Artificial intelligence technology is exploding into all aspects of life, and while the technology holds great promise in a number of applications, including medicine and science, it also poses serious risks to business, privacy, and personal data.

The challenges would be less difficult if the federal government were to advance the technology with clear rules, as the European Union has done to promote research and industrial efficiency while protecting safety and personal rights. In the absence of direction from Congress, Texas is wisely among a handful of states moving to set ground rules for the legal and ethical use of artificial intelligence.

In a major show of bipartisanship, the Texas Legislature’s Innovation and Technology Caucus, a group of 60 Democratic and Republican lawmakers from the House and Senate, is working on comprehensive regulations to govern the use of artificial intelligence ahead of the next legislative session. doing. .

The caucus is chaired by state Rep. Giovanni Capriglione, R-Southlake, the driving force behind Texas’ soon-to-be-enacted Texas Data Privacy and Security Act to regulate the collection, use, processing and distribution of consumer personal data. Treatment can be managed.

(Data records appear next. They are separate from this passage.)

(* ===== verification/LogX.v ===== *)
(** * The log files (pkg/logx/logx.go)

    Where a logger writes, what it rotates, how it is closed, and how it travels
    in a context.  The encoders, the levels and the rotation are zap's and
    lumberjack's, the home directory and making directories the system's. *)
From S2P Require Import Prelude GoPath.
From stdpp Require Import options.

Class Logging := {
  Level : Type;
  InfoLevel : Level;
  ParseLevel : string → result string Level;
  UserHomeDir : result string string;
  TempDir : string;
  MkdirAll : string → option string;
}.

Inductive Format : Type := FormatJSON | FormatText.

Definition DefaultFilename : string := "rclaude.log".
Definition DefaultMaxSizeMB : Z := 100.
Definition DefaultMaxBackups : Z := 3.
Definition DefaultMaxAgeDays : Z := 7.

(** [FormatOf] is a string; [Output]: a writer is injected. *)
Record Options : Type := mk_Options {
  LevelOf : string; FormatOf : string; Dir : string; Filename : string;
  MaxSizeMB : Z; MaxBackups : Z; MaxAgeDays : Z; Output : bool }.

Inductive error : Type :=
  | ErrParseLevel (level text : string)              (* "logx: parse log level %q: %w" *)
  | ErrCreateDir (dir text : string).                (* "logx: create log dir %q: %w" *)

(** [*lumberjack.Logger], or the injected writer. *)
Inductive sink : Type :=
  | Injected
  | File (path : string) (max_size max_backups max_age : Z).

Section logger.
Context `{Logging}.

(** [strings.EqualFold] with "text", whose letters have no other folding than
    their capitals. *)
Definition normalizeFormat (f : string) : Format := if decide (to_lower f = "text") then FormatText else FormatJSON.

Definition positiveOrDefault (v fallback : Z) : Z := if decide (0 < v)%Z then v else fallback.

Definition DefaultDir : string :=
  match UserHomeDir with
  | Err _ => filepath_join [TempDir; "rclaude"; "logs"]
  | Ok home => if decide (home = "") then filepath_join [TempDir; "rclaude"; "logs"] else filepath_join [home; ".rclaude"; "logs"]
  end.

Definition parseLevel (level : string) : result error Level :=
  if decide (trim_space level = "") then Ok InfoLevel
  else map_err (ErrParseLevel level) (ParseLevel (to_lower (trim_space level))).

(** The sink, and whether there is something to close. *)
Definition openSink (opts : Options) : result error (sink * bool) :=
  if Output opts then Ok (Injected, false)
  else
    let dir := if decide (Dir opts = "") then DefaultDir else Dir opts in
    match MkdirAll dir with
    | Some text => Err (ErrCreateDir dir text)
    | None =>
      let name := if decide (Filename opts = "") then DefaultFilename else Filename opts in
      Ok (File (filepath_join [dir; name]) (positiveOrDefault (MaxSizeMB opts) DefaultMaxSizeMB)
            (positiveOrDefault (MaxBackups opts) DefaultMaxBackups) (positiveOrDefault (MaxAgeDays opts) DefaultMaxAgeDays), true)
    end.

Record FileLogger : Type := mk_FileLogger { lg_level : Level; lg_format : Format; lg_sink : sink; closer : bool }.

Definition New (opts : Options) : result error FileLogger :=
  level ← parseLevel (LevelOf opts);
  '(s, closer) ← openSink opts;
  Ok (mk_FileLogger level (normalizeFormat (FormatOf opts)) s closer).

(** [Close], given the answers of [Sync] and of the closer: the calls it makes and
    the errors it joins. *)
Inductive call : Type := Sync | CloseFile.
Definition FileLogger_Close (l : FileLogger) (sync close : option string) : list call * list string :=
  let errs := option_list sync in
  if closer l then ([Sync; CloseFile], errs ++ option_list close) else ([Sync], errs).
End logger.

(** ** Loggers in contexts *)

(** A nil logger is [None]; a context has its values, the last set first. *)
Section contexts.
Context {Logger : Type} (Nop : Logger).

Definition WithContext (ctx : list Logger) (l : option Logger) : list Logger :=
  match l with None => ctx | Some l => l :: ctx end.
Definition FromContext (ctx : option (list Logger)) : Logger :=
  match ctx with Some (l :: _) => l | _ => Nop end.

Lemma FromContext_WithContext ctx l :
  FromContext (Some (WithContext ctx l)) = match l with Some l => l | None => FromContext (Some ctx) end.
Proof. by destruct l. Qed.
End contexts.

(** ** Facts *)

Section facts.
Context `{Logging}.

(** A logger writes to a file, unless a writer was injected: never to a terminal.
    Its directory was made, and what it keeps is bounded. *)
Lemma New_file opts l : New opts = Ok l → Output opts = false →
  ∃ dir size backups age, lg_sink l = File (filepath_join [dir; if decide (Filename opts = "") then DefaultFilename else Filename opts]) size backups age ∧
    MkdirAll dir = None ∧ (0 < size ∧ 0 < backups ∧ 0 < age)%Z ∧ closer l = true.
Proof.
  unfold New. intros (level & _ & Hs)%result_bind_Ok Ho. unfold openSink in Hs. rewrite Ho in Hs.
  set (dir := if decide (Dir opts = "") then DefaultDir else Dir opts) in Hs.
  destruct (MkdirAll dir) as [t|] eqn:Hm; [done|]. injection Hs as <-. cbn. exists dir. do 3 eexists. split; [done|]. split; [done|].
  unfold positiveOrDefault, DefaultMaxSizeMB, DefaultMaxBackups, DefaultMaxAgeDays. repeat case_decide; lia.
Qed.

(** Nothing is made when the level is wrong; and the default level is info. *)
Lemma New_level opts l : New opts = Ok l →
  (trim_space (LevelOf opts) = "" ∧ lg_level l = InfoLevel) ∨ ParseLevel (to_lower (trim_space (LevelOf opts))) = Ok (lg_level l).
Proof.
  unfold New. intros (level & Hl & Hs)%result_bind_Ok. destruct (openSink opts) as [ [s c]|]; [|done]. injection Hs as <-. cbn.
  unfold parseLevel in Hl. case_decide; [left; by simplify_eq|right]. by destruct (ParseLevel _); simplify_eq/=.
Qed.

(** Closing closes the file also when flushing it failed, and reports both. *)
Lemma Close_both l sync close : closer l = true →
  FileLogger_Close l sync close = ([Sync; CloseFile], option_list sync ++ option_list close).
Proof. unfold FileLogger_Close. by intros ->. Qed.
End facts.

Texans cannot accept that artificial intelligence will be protected and used for the public good and not for private nefarious purposes. Even before artificial intelligence leapt into the public debate less than three years ago, the globally connected Internet was used by dark forces on the web to steal personal data, distort political discourse, and sow division and distrust. A path was made. Artificial intelligence adds another layer of concern, namely the way sophisticated algorithms can embed harmful bias and discrimination, track people without their knowledge or consent, or otherwise undermine personal liberties. can pose a threat.

Cox must effectively balance the benefits of artificial intelligence while also providing guardrails to protect cabbies from abuse. Legislation must have a viable enforcement mechanism to discourage and punish abuse so that state lawmakers do not repeat the mistake made when federal lawmakers last revised the telecommunications law in 1996.

At the time, Congress barred companies from liability for content on their platforms to encourage competition and innovation. Congress’ failure to update the law has allowed many social media and Internet sites to become dangerously unaccountable.

Broadly, Texas’ artificial intelligence legislation should override the basic principles established in Texas’ data privacy law, giving consumers more say in how data is used and when companies abuse consumers’ trust. If they do, they resort to it. Companies and state government agencies that use artificial intelligence, connected algorithms and biometric information need to clarify rules and regulations on how the technology informs their decision-making.

Congress has failed to regulate artificial intelligence. Texas shouldn’t be.